## Material provided
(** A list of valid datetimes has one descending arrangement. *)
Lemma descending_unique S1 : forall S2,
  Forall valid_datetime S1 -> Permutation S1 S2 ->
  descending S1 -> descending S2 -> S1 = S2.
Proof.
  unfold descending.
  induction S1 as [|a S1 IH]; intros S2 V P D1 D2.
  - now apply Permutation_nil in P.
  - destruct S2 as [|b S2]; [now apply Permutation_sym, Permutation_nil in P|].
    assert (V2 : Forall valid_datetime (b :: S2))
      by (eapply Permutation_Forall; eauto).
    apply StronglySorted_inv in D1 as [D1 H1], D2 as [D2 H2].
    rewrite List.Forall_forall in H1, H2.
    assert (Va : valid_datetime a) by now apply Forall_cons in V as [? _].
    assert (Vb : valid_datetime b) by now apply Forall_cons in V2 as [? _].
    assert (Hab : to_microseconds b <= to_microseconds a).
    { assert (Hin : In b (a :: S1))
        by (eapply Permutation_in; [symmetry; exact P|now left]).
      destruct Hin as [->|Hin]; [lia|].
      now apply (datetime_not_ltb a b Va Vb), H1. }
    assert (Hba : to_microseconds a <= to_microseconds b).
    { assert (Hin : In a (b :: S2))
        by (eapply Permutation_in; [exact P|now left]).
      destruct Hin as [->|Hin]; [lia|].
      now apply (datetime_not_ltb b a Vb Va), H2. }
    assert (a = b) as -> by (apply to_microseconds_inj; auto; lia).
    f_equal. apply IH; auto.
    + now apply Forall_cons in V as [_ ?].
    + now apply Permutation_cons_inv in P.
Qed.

## Task to carry out
Up to and including the line with "- destruct S2", please return the records exactly, beginning from their first line.

## Written response
(** A list of valid datetimes has one descending arrangement. *)
Lemma descending_unique S1 : forall S2,
  Forall valid_datetime S1 -> Permutation S1 S2 ->
  descending S1 -> descending S2 -> S1 = S2.
Proof.
  unfold descending.
  induction S1 as [|a S1 IH]; intros S2 V P D1 D2.
  - now apply Permutation_nil in P.
  - destruct S2 as [|b S2]; [now apply Permutation_sym, Permutation_nil in P|].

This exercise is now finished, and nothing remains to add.